**Your assignment:** Only one number is wanted: the count of lines in the records below that hold the word "ReadGroup".

**Material shown:**
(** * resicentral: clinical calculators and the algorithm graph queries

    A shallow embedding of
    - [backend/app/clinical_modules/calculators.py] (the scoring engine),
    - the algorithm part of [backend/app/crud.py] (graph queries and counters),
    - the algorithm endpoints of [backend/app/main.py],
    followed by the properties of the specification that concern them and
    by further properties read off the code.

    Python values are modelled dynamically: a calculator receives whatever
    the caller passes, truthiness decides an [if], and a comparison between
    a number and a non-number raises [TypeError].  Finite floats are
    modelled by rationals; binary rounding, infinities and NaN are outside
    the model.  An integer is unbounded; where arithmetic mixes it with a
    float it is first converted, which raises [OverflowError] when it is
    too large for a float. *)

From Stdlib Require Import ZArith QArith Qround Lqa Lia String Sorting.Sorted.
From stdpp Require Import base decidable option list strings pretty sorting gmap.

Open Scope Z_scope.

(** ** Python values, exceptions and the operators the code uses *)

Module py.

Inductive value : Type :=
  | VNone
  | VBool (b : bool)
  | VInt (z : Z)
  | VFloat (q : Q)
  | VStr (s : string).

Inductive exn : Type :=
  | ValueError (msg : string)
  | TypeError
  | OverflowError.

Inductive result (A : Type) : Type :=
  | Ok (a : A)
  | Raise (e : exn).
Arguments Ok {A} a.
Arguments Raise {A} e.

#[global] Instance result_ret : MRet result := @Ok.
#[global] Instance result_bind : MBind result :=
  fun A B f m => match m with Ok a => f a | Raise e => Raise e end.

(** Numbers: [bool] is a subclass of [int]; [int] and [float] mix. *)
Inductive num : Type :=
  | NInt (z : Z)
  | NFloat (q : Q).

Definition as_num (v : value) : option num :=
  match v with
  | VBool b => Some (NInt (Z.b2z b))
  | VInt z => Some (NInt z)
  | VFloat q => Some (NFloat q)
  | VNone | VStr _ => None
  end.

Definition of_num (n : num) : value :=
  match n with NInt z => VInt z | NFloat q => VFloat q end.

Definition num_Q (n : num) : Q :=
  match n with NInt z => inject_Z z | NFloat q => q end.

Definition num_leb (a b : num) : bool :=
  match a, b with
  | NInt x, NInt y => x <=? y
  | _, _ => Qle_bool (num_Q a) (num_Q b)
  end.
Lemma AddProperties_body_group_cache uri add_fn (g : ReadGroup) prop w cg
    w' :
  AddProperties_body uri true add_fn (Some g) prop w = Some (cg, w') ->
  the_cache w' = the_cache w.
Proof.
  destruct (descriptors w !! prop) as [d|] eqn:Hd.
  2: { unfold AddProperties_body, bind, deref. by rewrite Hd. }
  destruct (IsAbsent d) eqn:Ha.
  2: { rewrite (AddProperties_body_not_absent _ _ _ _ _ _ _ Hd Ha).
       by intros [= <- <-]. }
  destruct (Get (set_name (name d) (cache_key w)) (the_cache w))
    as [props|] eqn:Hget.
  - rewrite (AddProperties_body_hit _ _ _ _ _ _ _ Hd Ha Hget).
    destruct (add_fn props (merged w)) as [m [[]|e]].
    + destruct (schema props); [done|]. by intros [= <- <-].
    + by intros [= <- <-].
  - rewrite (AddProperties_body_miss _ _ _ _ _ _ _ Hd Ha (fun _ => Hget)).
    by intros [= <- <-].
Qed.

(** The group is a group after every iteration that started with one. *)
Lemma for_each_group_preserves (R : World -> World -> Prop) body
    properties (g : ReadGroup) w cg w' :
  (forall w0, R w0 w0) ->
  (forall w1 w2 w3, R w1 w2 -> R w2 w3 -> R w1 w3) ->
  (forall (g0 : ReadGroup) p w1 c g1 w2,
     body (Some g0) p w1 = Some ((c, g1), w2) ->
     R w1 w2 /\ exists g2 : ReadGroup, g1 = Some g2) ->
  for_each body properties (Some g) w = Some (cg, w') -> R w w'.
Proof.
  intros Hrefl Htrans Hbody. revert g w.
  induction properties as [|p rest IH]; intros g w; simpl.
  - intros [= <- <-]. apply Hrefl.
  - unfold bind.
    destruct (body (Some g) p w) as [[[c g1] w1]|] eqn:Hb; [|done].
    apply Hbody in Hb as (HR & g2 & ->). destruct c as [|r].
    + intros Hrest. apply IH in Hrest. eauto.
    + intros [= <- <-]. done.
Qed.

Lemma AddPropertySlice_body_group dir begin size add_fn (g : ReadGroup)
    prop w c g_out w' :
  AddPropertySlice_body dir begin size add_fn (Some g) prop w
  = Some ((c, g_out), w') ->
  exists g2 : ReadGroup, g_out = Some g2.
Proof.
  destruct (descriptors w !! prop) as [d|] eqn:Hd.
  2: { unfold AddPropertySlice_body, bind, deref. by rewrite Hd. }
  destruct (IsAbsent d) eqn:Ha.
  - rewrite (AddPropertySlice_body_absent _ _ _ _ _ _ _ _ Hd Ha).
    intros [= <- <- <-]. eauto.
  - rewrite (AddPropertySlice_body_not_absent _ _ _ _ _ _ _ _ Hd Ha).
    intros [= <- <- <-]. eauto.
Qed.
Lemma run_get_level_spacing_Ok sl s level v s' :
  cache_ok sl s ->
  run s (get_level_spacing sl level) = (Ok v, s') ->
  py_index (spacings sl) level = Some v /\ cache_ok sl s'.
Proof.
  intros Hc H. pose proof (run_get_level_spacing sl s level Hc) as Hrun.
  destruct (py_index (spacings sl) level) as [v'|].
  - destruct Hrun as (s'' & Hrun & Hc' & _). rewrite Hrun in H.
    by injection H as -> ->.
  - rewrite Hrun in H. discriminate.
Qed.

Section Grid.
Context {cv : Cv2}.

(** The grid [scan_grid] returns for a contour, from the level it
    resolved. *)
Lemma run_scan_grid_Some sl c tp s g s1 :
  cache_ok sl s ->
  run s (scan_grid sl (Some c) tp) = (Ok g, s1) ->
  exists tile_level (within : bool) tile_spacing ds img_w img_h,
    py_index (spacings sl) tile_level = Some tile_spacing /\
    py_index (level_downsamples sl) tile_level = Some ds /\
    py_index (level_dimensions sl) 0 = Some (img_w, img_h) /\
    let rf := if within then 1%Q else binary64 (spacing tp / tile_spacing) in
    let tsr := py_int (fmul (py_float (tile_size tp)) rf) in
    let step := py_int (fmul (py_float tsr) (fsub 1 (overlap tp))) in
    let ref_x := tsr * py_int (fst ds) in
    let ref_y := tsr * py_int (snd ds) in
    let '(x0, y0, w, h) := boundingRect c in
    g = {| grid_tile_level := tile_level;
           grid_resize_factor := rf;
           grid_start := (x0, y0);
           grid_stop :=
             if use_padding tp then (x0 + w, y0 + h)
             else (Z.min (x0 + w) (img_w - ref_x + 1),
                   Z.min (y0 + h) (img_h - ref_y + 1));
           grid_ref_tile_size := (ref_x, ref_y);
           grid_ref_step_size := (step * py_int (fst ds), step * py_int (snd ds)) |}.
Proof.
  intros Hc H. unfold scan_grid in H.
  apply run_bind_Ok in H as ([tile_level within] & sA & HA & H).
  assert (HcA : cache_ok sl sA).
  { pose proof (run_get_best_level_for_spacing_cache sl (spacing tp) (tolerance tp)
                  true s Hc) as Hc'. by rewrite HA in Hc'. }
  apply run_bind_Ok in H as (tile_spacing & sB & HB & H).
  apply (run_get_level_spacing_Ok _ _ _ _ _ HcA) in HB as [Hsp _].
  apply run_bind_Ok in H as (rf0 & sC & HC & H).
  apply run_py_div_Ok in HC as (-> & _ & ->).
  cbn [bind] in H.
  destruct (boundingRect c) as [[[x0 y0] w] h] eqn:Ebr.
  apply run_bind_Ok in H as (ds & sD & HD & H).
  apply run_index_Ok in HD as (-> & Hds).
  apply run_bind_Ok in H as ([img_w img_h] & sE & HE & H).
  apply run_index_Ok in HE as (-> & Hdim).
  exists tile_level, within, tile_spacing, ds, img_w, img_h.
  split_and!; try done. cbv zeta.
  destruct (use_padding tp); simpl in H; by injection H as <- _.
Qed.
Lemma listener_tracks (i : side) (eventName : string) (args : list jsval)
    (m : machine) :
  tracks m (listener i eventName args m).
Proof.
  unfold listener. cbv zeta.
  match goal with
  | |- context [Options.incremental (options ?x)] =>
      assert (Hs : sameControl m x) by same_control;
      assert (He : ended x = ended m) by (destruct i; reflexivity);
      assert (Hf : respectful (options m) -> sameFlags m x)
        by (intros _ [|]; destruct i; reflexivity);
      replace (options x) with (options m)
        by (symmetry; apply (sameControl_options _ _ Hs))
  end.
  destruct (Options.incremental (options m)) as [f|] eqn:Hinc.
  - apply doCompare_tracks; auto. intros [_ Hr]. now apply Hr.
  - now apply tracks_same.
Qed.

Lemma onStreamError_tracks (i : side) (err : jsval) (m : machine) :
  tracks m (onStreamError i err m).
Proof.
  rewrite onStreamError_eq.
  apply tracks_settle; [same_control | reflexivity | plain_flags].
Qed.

**Problem solution:** 6